Of course, automation was a big part of this mix, with the vocals, in particular, benefiting from a good deal of level tweaking in real time. When it came to riding the bass guitar fader, however, I found I couldn't really bring out some of the interesting melodic fragments without unbalancing the whole low-end presentation. What I did there was ride the gain control of a 450Hz high shelving filter instead, using just the sound's upper frequencies to direct the listener's attention. I took the time to ride a couple of my reverb returns as well, especially the warmth-enhancing plate patch.

Lessons Learned

This month's remix provides good illustrations of a number of mixing and production principles of relevance to project-studio owners. Firstly, it's vital to realise that editing timing relationships between your musical parts doesn't just affect your track's groove; it may also change your ability to balance your channels. Editing assertively prior to mixdown can also pay dividends by reducing your reliance on mix processing when it comes to generating contrast and build-up.
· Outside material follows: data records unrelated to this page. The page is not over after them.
(** What a request knows at each point. *)
Definition good_endpoint uid s (ep : string) : Prop :=
  home0 uid = Some ep ∨ (ep = node_of uid ∧ recorded s uid = Some ep).
Definition good_reply uid s (r : reply CommonQueryResponse) : Prop := ∃ ep, r = answer ep ∧ good_endpoint uid s ep.
Definition moving uid (cur node : string) : Prop := node = node_of uid ∧ cur ≠ node ∧ home0 uid = Some cur.
Definition pc_ok uid s (p : pc) : Prop :=
  match p with
  | UWait | UGet => True
  | UAlloc => home0 uid = None
  | UAdd ep => home0 uid = None ∧ ep = node_of uid
  | UNode cur => good_endpoint uid s cur
  | UCheck cur node | USuspend cur node | UList cur node | ULogout cur node | UUpdate cur node => moving uid cur node
  | UClean cur node uids => moving uid cur node ∧ uids = []
  | UResume r | UDone r => good_reply uid s r
  end.
Lemma pc_keeps uid s s' p : keeps s s' → pc_ok uid s p → pc_ok uid s' p.
Proof.
  intros Hk. assert (He : ∀ ep, good_endpoint uid s ep → good_endpoint uid s' ep).
  { intros ep [?|[-> Hr]]; [by left|]. right. split; [done|]. by apply Hk. }
  assert (Hr : ∀ r, good_reply uid s r → good_reply uid s' r) by (intros r (ep & -> & ?); exists ep; auto).
  destruct p; simpl; auto.
Qed.
(** The steps left. *)
Definition rank_pc (p : pc) : nat :=
  match p with
  | UWait => 12 | UGet => 11 | UAlloc | UNode _ => 10 | UAdd _ | UCheck _ _ => 9 | USuspend _ _ => 8
  | UList _ _ => 7 | UClean _ _ _ => 6 | ULogout _ _ => 5 | UUpdate _ _ => 4 | UResume _ => 1 | UDone _ => 0
  end.
Definition pauses_after (uid : string) (p : pc) (m : gmap string bool) : gmap string bool :=
  match p with USuspend _ _ => Suspend.uidSuspend m uid | UResume _ => Suspend.uidResume m uid | _ => m end.
(** Between [uidSuspend] and [uidResume]. *)
Definition suspends (p : pc) : bool :=
  match p with UList _ _ | UClean _ _ _ | ULogout _ _ | UUpdate _ _ | UResume _ => true | _ => false end.
Definition suspends_after (p : pc) : bool :=
  match p with USuspend _ _ => true | UResume _ => false | _ => suspends p end.
(** The steps of a request that does not wait: the next point, and the state. *)
Definition moves_to uid p s : Prop :=
  ∃ p' s', gstep (S fuel) 0 (GUid uid p) s = Done (GUid uid p', s') ∧ sok s' ∧ keeps s s' ∧ pc_ok uid s' p' ∧
    rank_pc p' < rank_pc p ∧ pauses s' = pauses_after uid p (pauses s) ∧ suspends p' = suspends_after p.
Lemma call_moves {A} uid p s (c : io (dstate W conn) A) f a s' p' :
  gstep (S fuel) 0 (GUid uid p) s = call c f s → c s = Done (a, s') → f a = GUid uid p' →
  sok s' ∧ keeps s s' → pc_ok uid s' p' → rank_pc p' < rank_pc p →
  pauses s' = pauses_after uid p (pauses s) → suspends p' = suspends_after p → moves_to uid p s.
Proof.
  intros Hg Hc Hf [Hs Hk] Hp Hr Hpa Hsu. exists p', s'. rewrite Hg. unfold call. rewrite Hc. simpl. by rewrite Hf.
Qed.
Lemma still s : sok s → sok s ∧ keeps s s.
Proof. by split; [|intros uid]. Qed.
(** A call on a search server. *)
Lemma sc_moves {Q R} uid p s (rpc : conn → Q → W → result R * W) ep q f p' :
  (∀ c w, ds_conn ep c → healthy w → ds_good w → same w (rpc c q w).2) →
  gstep (S fuel) 0 (GUid uid p) s = call (sc_call (λ e, CliManager.method CliManager.newSCServerCli rpc e) ep q) f s →
  sok s → (∀ r, f r = GUid uid (p' r)) → (∀ r s', keeps s s' → pc_ok uid s' (p' r)) →
  (∀ r, rank_pc (p' r) < rank_pc p) → pauses_after uid p (pauses s) = pauses s →
  (∀ r, suspends (p' r) = suspends_after p) → moves_to uid p s.
Proof.
  intros Hrpc Hg Hs Hf Hp Hr Hpa Hsu.
  destruct (method_ok rpc (λ _, True) ep q (scClientCache s) (services s)) as (r & m & w & Hm & [Hw Hk] & _ & Hc & _);
    [intros c w Hc Hw Hgd; split_and!; [by apply Hrpc|apply anything|done]|apply (sk_conns s Hs)|apply Hs|apply anything|].
  set (s' := DS (hr s) (pauses s) (lockRecord s) m (pcClientCache s) w).
  assert (sok s' ∧ keeps s s') as [Hs' Hks] by (by apply sok_kvs).
  eapply (call_moves uid p s _ f r s' (p' r)); [exact Hg|unfold sc_call; by rewrite Hm|apply Hf|done|by apply Hp|apply Hr|done|apply Hsu].
Qed.
Lemma read_moves s uid : sok s → plain_uid uid = true → moves_to uid UGet s.
Proof.
  intros Hs Hu. destruct (read_ok s uid (sok_dash s Hs)) as (w & Hread & Hd & Hk).
  assert (sok (read_state s w) ∧ keeps s (read_state s w)) as Hs'.
  { apply sok_kvs; [done|apply Hd|done|apply Hs|]. intros k _. simpl. by rewrite Hk. }
  pose proof (sk_rec s Hs uid Hu) as Hrec. unfold recorded in Hrec.
  destruct (endpoint_of (kvs (services s)) uid) as [cur|] eqn:He.
  - eapply (call_moves uid UGet s _ _ _ _ (UNode cur) eq_refl Hread); [done|done| |simpl; lia|done|done].
    destruct Hrec as [Hh|[= Hn]]; [by left|right]. split; [done|]. unfold recorded. simpl. by rewrite Hk.
  - eapply (call_moves uid UGet s _ _ _ _ UAlloc eq_refl Hread); [by rewrite decide_True|done| |simpl; lia|done|done].
    by destruct Hrec.
Qed.
Lemma node_moves s uid cur : sok s → plain_uid uid = true → good_endpoint uid s cur → moves_to uid (UNode cur) s.
Proof.
  intros Hs Hu Hcur. destruct (node_of_eq s uid Hs Hu) as [Hn _].
  pose proof (node_eq s s uid (node_of uid) Hn eq_refl) as Hg. destruct (decide (node_of uid = cur)) as [He|Hne].
  - eapply (call_moves uid (UNode cur) s _ _ _ _ (UDone (answer cur)) eq_refl Hg);
      [by rewrite decide_False by (intros []; done)|by apply still|by exists cur|simpl; lia|done|done].
  - eapply (call_moves uid (UNode cur) s _ _ _ _ (UCheck cur (node_of uid)) eq_refl Hg);
      [by rewrite decide_True|by apply still| |simpl; lia|done|done].
    destruct Hcur as [Hh|[-> _]]; [|done]. by split_and!.
Qed.
Lemma add_moves s uid : sok s → plain_uid uid = true → home0 uid = None → moves_to uid (UAdd (node_of uid)) s.
Proof.
  intros Hs Hu Hh. destruct (add_eq s uid (node_of uid) (sk_healthy s Hs) (sk_lock s Hs)) as (rec & w & Hadd & Hw & Hk).
  destruct (sok_moved s uid None rec w Hs Hu Hw Hk) as (Hs' & Hkeep & Hr).
  { destruct (sk_rec s Hs uid Hu) as [Hr|Hr]; [left; rewrite Hr, Hh|by right]. done. }
  eapply (call_moves uid (UAdd (node_of uid)) s _ _ _ _ (UDone (answer (node_of uid))) eq_refl Hadd);
    [done|done| |simpl; lia|done|done].
  exists (node_of uid). split; [done|]. by right.
Qed.
Lemma update_moves s uid cur : sok s → plain_uid uid = true → home0 uid = Some cur → cur ≠ node_of uid →
  moves_to uid (UUpdate cur (node_of uid)) s.
Proof.
  intros Hs Hu Hh Hne. destruct (update_eq s uid cur (node_of uid) (sk_healthy s Hs) (sk_lock s Hs)) as (rec & w & Hup & Hw & Hk).
  assert (Hcur : recorded s uid = Some cur → GoStr.name_ok cur = true)
    by (intros Hr; by eapply (idx_plain _ (sk_index s Hs))).
  destruct (sok_moved s uid (Some cur) rec w Hs Hu Hw Hk) as (Hs' & Hkeep & Hr).
  { destruct (sk_rec s Hs uid Hu) as [Hr|Hr]; [left; rewrite Hr, Hh; split; congruence|right].
    split; [done|]. intros o [= <-]. split; [|done]. by apply (home0_plain uid). }
  eapply (call_moves uid (UUpdate cur (node_of uid)) s _ _ _ _ (UResume (answer (node_of uid))) eq_refl Hup);
    [done|done| |simpl; lia|done|done].
  exists (node_of uid). split; [done|]. by right.
Qed.
Lemma uid_moves uid p s : sok s → plain_uid uid = true → pc_ok uid s p → (∀ r, p ≠ UDone r) →
  (p = UWait → Suspend.uidSuspensive (pauses s) uid = false) → moves_to uid p s.
Proof.
  intros Hs Hu Hp Hd Hw. destruct p as [| | |ep|cur|cur node|cur node|cur node|cur node uids|cur node|cur node|r|r];
    simpl in Hp.
  - eapply (call_moves uid UWait s _ _ _ _ UGet eq_refl (wait_free s uid (Hw eq_refl)));
      [done|by apply still|done|simpl; lia|done|done].
  - by apply read_moves.
  - destruct (node_of_eq s uid Hs Hu) as [Hn _].
    eapply (call_moves uid UAlloc s _ _ _ _ (UAdd (node_of uid)) eq_refl (node_eq s s uid _ Hn eq_refl));
      [done|by apply still|done|simpl; lia|done|done].
  - destruct Hp as [Hh ->]. by apply add_moves.
  - by apply node_moves.
  - eapply (sc_moves uid (UCheck cur node) s rpc_Check node (MkHealthCheckRequest "") _
      (λ r, if negb (serving r) then UDone (answer cur) else USuspend cur node)); [|reflexivity|done|done| | |done|].
    + intros c w Hc Hwh Hg. by apply (ds_Check node c (MkHealthCheckRequest "") w).
    + intros r s' _. destruct (negb (serving r)); [|done]. exists cur. split; [done|]. left. apply Hp.
    + intros r. destruct (negb (serving r)); simpl; lia.
    + intros r. by destruct (negb (serving r)).
  - eapply (call_moves uid (USuspend cur node) s _ _ tt _ (UList cur node) eq_refl eq_refl);
      [done| |done|simpl; lia|done|done]. by apply sok_kvs; [done|apply Hs|done|apply Hs|].
  - destruct Hp as (-> & Hne & Hh).
    destruct (list_none (GoStr.Sprintf DashUidsQueryFormat [cur]) (services s)) as (w & Hl & [Hwh Hk] & _);
      [apply Hs|apply anything| |].
    { intros k Hk. eapply missing_matches_none; [apply Hs|by apply (home0_plain uid)|done]. }
    eapply (call_moves uid (UList cur (node_of uid)) s _ _ (Ok [])
      (read_state s w) (UClean cur (node_of uid) []) eq_refl); [unfold svc; by rewrite Hl|done| |done|simpl; lia|done|done].
    by apply sok_kvs; [done|done|done|apply Hs|].
  - destruct Hp as [Hp ->]. exists (ULogout cur node), s. split; [reflexivity|]. destruct (still s Hs).
    split_and!; try done. simpl. lia.
  - eapply (sc_moves uid (ULogout cur node) s rpc_UidLogout cur (MkUidLogoutRequest uid) _
      (λ _, UUpdate cur node)); [|reflexivity|done|done|done|simpl; lia|done|done].
    intros c w Hc Hwh Hg. by apply (ds_UidLogout cur c (MkUidLogoutRequest uid) w).
  - destruct Hp as (-> & Hne & Hh). by apply update_moves.
  - eapply (call_moves uid (UResume r) s _ _ tt _ (UDone r) eq_refl eq_refl); [done| | |simpl; lia|done|done].
    + by apply sok_kvs; [done|apply Hs|done|apply Hs|].
    + exact Hp.
  - by destruct (Hd r).
Qed.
Finally, only nine of the 53 channels/buses I used for this remix had any compression whatsoever, so don't assume you have to squash everything just because you can.  

Rescued This Month...

Tom McKenzie, tracking acoustic guitar for one of his tunes.Tom McKenzie, tracking acoustic guitar for one of his tunes.

Tom McKenzie is in his fourth year of a Music, Multimedia and Electronics degree at Leeds University, and has been writing and producing his own solo projects from his home studio (a converted shed) for five years. He and his brother Alex play all the instruments, and his dad's hobby of building home-made replicas of vintage recording equipment also helps!

http://tommckenzie.bandcamp.com

Audio Online

In addition to the 'before' and 'after' mixdown versions, the SOS web site's accompanying Mix Rescue media page has a number of processing demonstrations with detailed captions, including a step-by-step 'audio walkthrough' of my initial balancing process for vocals, acoustic guitar, bass, and drums. If you'd like to investigate my edits and plug-in settings in more detail, you'll also find a download link there for the remix's full Cockos Reaper project file and the song's raw multitrack recordings.

/sos/apr13/articles/mixrescue-media.htm

Remix Reactions

Mix Rescue

Tom McKenzie: "The new 'stripped down' production suits the genre of the song and I really like the subtlety of the backing vocals. Everything is much improved rhythmically, too, especially the guitar solo, drums and shaker. The main issue I had originally was with the bass — no matter what I did, it either sounded too loud and resonant on certain notes, or completely flat and too quiet. But it's definitely been fixed now, so that it sits much better in the mix, working well with the kick drum to provide a solid rhythm for the song. Overall, I couldn't be happier with the result. Mike, you've done it again!”